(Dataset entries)
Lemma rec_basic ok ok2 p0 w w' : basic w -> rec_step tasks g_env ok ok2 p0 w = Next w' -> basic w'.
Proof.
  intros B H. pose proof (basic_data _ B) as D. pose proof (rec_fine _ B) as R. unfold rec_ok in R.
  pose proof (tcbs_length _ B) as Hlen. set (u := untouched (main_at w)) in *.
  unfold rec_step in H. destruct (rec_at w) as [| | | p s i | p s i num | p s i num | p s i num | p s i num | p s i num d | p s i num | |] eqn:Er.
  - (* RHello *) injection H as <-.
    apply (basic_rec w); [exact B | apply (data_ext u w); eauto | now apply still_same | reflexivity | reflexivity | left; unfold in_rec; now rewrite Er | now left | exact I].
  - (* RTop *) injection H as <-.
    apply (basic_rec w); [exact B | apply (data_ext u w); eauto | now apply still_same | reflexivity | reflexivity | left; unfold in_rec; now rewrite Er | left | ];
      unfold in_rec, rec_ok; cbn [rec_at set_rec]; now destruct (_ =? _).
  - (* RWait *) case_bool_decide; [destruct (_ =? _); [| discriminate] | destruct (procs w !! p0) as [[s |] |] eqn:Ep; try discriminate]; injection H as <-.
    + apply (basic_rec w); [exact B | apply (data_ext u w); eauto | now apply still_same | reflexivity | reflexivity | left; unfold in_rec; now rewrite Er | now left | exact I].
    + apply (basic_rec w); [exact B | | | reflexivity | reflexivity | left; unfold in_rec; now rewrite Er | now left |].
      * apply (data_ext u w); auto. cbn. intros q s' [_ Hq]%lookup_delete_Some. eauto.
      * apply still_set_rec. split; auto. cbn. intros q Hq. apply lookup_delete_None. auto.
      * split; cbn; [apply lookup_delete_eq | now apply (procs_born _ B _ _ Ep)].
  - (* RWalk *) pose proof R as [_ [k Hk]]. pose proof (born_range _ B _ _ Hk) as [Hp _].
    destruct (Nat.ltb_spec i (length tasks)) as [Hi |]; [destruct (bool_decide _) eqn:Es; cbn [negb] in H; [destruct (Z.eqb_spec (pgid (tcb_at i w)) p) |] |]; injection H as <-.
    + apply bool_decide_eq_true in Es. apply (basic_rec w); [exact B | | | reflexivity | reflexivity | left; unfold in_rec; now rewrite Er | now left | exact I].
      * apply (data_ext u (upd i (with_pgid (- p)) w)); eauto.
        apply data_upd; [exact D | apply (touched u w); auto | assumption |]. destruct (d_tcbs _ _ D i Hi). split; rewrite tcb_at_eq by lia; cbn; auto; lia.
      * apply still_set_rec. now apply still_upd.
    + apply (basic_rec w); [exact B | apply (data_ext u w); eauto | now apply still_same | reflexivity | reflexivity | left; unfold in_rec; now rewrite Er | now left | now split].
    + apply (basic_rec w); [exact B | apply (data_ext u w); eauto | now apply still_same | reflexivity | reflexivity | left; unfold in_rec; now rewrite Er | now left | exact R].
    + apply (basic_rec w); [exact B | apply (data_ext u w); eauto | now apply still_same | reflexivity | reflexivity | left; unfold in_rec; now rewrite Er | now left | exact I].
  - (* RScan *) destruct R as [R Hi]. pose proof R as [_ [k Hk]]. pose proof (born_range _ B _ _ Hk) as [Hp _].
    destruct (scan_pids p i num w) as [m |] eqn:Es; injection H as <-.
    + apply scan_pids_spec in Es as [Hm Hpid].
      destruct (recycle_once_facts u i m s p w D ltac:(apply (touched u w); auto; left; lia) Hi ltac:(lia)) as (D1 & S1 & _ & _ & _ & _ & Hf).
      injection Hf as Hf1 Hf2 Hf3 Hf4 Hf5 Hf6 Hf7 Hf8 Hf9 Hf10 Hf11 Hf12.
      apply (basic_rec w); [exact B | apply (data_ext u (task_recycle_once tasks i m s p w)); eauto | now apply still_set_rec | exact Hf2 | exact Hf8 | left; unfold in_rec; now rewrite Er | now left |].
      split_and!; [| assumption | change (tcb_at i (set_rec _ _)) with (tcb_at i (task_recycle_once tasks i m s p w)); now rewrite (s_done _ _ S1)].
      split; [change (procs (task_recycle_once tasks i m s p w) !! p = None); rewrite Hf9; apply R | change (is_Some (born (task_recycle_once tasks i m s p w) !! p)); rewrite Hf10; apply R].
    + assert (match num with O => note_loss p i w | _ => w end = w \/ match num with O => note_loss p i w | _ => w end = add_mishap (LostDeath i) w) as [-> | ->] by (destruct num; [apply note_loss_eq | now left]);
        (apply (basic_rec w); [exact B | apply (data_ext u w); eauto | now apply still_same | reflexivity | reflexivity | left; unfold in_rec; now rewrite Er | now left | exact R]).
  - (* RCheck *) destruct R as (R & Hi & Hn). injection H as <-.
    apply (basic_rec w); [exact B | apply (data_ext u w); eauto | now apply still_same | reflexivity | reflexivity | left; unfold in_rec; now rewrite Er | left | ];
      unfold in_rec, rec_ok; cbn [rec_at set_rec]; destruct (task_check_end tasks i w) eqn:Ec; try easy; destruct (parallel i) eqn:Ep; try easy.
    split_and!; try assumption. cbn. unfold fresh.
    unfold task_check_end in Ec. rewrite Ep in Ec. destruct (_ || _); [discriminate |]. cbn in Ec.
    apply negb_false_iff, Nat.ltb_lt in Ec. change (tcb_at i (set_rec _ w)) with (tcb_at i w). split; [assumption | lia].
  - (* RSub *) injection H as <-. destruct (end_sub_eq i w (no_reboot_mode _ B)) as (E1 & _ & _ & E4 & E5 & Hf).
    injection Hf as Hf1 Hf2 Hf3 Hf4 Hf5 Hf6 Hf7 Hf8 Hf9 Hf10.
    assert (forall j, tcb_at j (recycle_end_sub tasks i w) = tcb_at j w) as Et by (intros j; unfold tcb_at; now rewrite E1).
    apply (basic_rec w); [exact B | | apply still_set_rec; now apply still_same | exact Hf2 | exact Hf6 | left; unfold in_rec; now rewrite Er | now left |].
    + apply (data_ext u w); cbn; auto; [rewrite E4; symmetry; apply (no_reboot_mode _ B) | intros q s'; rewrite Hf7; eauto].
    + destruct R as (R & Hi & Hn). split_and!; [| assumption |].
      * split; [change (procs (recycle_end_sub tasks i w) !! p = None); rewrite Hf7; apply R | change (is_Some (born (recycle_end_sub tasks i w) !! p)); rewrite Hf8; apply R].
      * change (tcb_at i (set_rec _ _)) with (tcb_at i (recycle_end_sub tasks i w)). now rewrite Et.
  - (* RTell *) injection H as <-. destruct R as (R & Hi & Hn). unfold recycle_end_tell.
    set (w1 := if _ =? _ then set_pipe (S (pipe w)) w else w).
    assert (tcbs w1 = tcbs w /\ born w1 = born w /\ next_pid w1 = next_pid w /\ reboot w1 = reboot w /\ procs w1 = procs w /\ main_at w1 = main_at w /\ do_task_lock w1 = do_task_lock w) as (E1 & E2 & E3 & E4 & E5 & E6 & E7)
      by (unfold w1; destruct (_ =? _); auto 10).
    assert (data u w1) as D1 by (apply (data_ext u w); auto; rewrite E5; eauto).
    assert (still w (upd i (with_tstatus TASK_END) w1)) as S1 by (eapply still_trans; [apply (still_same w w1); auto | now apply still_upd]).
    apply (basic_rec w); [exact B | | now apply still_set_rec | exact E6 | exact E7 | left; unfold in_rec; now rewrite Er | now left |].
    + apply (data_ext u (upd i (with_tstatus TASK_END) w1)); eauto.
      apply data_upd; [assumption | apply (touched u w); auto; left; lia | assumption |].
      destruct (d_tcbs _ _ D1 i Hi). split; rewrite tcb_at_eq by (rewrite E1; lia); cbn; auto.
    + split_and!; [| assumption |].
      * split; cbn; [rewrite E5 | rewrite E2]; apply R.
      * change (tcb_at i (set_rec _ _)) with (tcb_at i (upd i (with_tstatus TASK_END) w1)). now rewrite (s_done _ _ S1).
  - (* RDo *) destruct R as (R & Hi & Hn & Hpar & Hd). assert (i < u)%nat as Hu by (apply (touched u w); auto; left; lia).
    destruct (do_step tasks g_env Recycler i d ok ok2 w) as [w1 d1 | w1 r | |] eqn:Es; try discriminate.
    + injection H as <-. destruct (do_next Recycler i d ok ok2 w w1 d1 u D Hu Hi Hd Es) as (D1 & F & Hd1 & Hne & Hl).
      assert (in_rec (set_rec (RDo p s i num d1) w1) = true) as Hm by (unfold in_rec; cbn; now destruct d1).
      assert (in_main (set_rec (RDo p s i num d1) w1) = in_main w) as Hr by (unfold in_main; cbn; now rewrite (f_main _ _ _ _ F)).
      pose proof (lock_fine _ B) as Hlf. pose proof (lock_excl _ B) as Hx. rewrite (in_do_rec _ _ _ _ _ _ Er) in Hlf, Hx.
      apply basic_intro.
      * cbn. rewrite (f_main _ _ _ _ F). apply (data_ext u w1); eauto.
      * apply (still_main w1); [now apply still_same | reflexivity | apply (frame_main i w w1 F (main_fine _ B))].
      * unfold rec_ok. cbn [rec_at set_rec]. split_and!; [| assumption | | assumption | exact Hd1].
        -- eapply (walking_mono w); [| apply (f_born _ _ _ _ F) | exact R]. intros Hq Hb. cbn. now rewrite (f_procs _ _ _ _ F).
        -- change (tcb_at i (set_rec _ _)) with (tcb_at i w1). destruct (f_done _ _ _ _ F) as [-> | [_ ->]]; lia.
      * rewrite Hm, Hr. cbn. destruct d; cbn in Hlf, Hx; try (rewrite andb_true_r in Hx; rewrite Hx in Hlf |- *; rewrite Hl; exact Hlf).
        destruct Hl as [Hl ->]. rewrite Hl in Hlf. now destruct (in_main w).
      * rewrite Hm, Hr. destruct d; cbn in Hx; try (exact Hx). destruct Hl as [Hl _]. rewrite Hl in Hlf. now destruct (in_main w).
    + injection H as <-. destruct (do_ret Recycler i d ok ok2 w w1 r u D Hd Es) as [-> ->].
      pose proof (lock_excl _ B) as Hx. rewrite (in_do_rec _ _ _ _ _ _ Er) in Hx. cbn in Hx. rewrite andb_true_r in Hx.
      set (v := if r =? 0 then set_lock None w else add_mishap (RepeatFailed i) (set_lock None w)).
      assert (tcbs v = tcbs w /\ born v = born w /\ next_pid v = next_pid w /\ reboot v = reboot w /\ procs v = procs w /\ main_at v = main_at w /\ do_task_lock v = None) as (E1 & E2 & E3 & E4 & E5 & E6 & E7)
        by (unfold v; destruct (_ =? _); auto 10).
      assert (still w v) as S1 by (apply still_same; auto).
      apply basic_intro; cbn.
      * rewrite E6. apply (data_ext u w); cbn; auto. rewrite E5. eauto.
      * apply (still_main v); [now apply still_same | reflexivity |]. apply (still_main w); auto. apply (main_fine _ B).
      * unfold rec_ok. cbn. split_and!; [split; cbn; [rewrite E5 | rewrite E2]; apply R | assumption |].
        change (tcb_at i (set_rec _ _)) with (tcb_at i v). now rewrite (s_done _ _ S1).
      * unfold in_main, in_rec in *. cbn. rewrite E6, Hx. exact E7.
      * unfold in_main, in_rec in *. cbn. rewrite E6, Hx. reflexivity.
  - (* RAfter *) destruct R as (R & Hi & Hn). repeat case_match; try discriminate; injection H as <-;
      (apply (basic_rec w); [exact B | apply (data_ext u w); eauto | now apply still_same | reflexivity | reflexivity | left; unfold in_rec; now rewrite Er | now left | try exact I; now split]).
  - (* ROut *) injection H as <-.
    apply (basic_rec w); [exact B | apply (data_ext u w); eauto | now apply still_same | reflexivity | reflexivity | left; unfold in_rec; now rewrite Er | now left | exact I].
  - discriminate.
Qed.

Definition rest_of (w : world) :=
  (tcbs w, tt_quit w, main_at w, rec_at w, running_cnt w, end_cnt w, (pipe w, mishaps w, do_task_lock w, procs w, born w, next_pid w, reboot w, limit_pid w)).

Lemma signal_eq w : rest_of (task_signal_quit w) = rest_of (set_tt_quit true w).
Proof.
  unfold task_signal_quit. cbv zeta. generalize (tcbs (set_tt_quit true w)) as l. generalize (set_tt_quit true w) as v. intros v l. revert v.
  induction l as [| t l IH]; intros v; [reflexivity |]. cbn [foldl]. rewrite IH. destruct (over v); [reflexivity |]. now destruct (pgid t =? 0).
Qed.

*TASK TO COMPLETE*:
From the records above, give again exactly the lines running from the line with "intros B H." to the line with "- (* RHello *) injection H as <-.", inclusive.

*TASK RESULT*:
  intros B H. pose proof (basic_data _ B) as D. pose proof (rec_fine _ B) as R. unfold rec_ok in R.
  pose proof (tcbs_length _ B) as Hlen. set (u := untouched (main_at w)) in *.
  unfold rec_step in H. destruct (rec_at w) as [| | | p s i | p s i num | p s i num | p s i num | p s i num | p s i num d | p s i num | |] eqn:Er.
  - (* RHello *) injection H as <-.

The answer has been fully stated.